Warren smiled coolly, his eyes sharp. “Oh, I think you do. You aren’t stupid; you aren’t a child. You know how these things work.”
“Wulfe used me to get to you,” I said. “Then he told Marsilia what you’d done.”
Stefan just looked at me.
“With you and Andre out of the way, there is Wulfe, Bernard, and Estelle.” I rubbed my hands together and wondered if knowing what had happened would do Stefan any good. It wouldn’t change things, and knowing that he’d fallen into Wulfe’s trap wasn’t going to help Stefan now. Still, as Warren had said, it is a good thing to know your enemies. “And Bernard and Estelle, Marsilia already doesn’t trust them, right?”
Stefan nodded. “They work against her where they can, and she knows it. They are of another’s making, given as gifts by a vampire not easily refused. She must take care of them, as she would any such gifts—but that doesn’t mean she has to trust them. Wulfe ... Wulfe is a mystery even to himself, I think. You believe Wulfe engineered this as a rise to power?” He looked away and didn’t speak for a minute, obviously thinking about what I’d said.
Finally, he wrapped his hands around the bars of the open cage. “Wulfe already has power ... if he wanted more, it was his for the asking. But it looks like he had a part in my downfall for whatever reason suited him.”
“If Marsilia knows that you helped when Mercy killed Andre, why isn’t Mercy dead?” Warren asked.

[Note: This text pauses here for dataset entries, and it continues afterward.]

(* ===== verification/Sched.v ===== *)
(** * The thread scheduler (lib/libbmk_core/sched.c)

    Threads are identified by the address of their [struct bmk_thread].  The
    state holds the thread structures, the queues of the file (lists of
    addresses, head first), the current thread, the interrupt mask depth of
    platform/hw and the monotonic clock.

    A call of [schedule] ends for the calling thread in a context switch, so
    the code after it runs later, when the thread is chosen again.  The
    functions that block are therefore split at the switch: [schedule] covers
    the code up to and including [sched_switch], [reaper] and [block_return]
    the code that the resumed thread executes.

    [bmk_platform_cpu_block] waits for interrupts.  What happens meanwhile is
    an input of the model: each call consumes one reply of the environment,
    the time at which it returns and the threads that interrupt handlers have
    woken up with [bmk_sched_wake]. *)

From S2P Require Import Prelude.

Definition BMK_SCHED_BLOCK_INFTIME : Z := -1.
Definition BLOCKTIME_MAX : Z := 1 * 1000 * 1000 * 1000.
Definition BMK_ETIMEDOUT : Z := 60.

Definition THR_RUNQ : Z := 1.
Definition THR_TIMEQ : Z := 2.
Definition THR_BLOCKQ : Z := 4.
Definition THR_QMASK : Z := 7.
Definition THR_RUNNING : Z := 8.
Definition THR_TIMEDOUT : Z := 16.
Definition THR_MUSTJOIN : Z := 32.
Definition THR_JOINED : Z := 64.
Definition THR_EXTSTACK : Z := 256.
Definition THR_DEAD : Z := 512.
Definition THR_BLOCKPREP : Z := 1024.

(** [flags & mask] as a condition. *)
Definition has (flags mask : Z) : bool := negb (Z.land flags mask =? 0).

“She was supposed to be,” Stefan said savagely. “Why do you think Marsilia starved me until I was no more than a ravening beast, then dropped me into Mercy’s living room? You didn’t think I did it myself, did you?”
I nodded. “So she thought she’d get it all without cost to her or the seethe? If you’d killed me, she could have claimed you’d escaped while she was punishing you. Too bad you showed up in my house and killed me. But she underestimated you.”
“She did not underestimate me,” said Stefan. “She knows me.” He gave me a look that let me know that my earlier dig about not knowing him had stung. “She just did not plan on you having the Alpha werewolf in your home to spoil her plans.”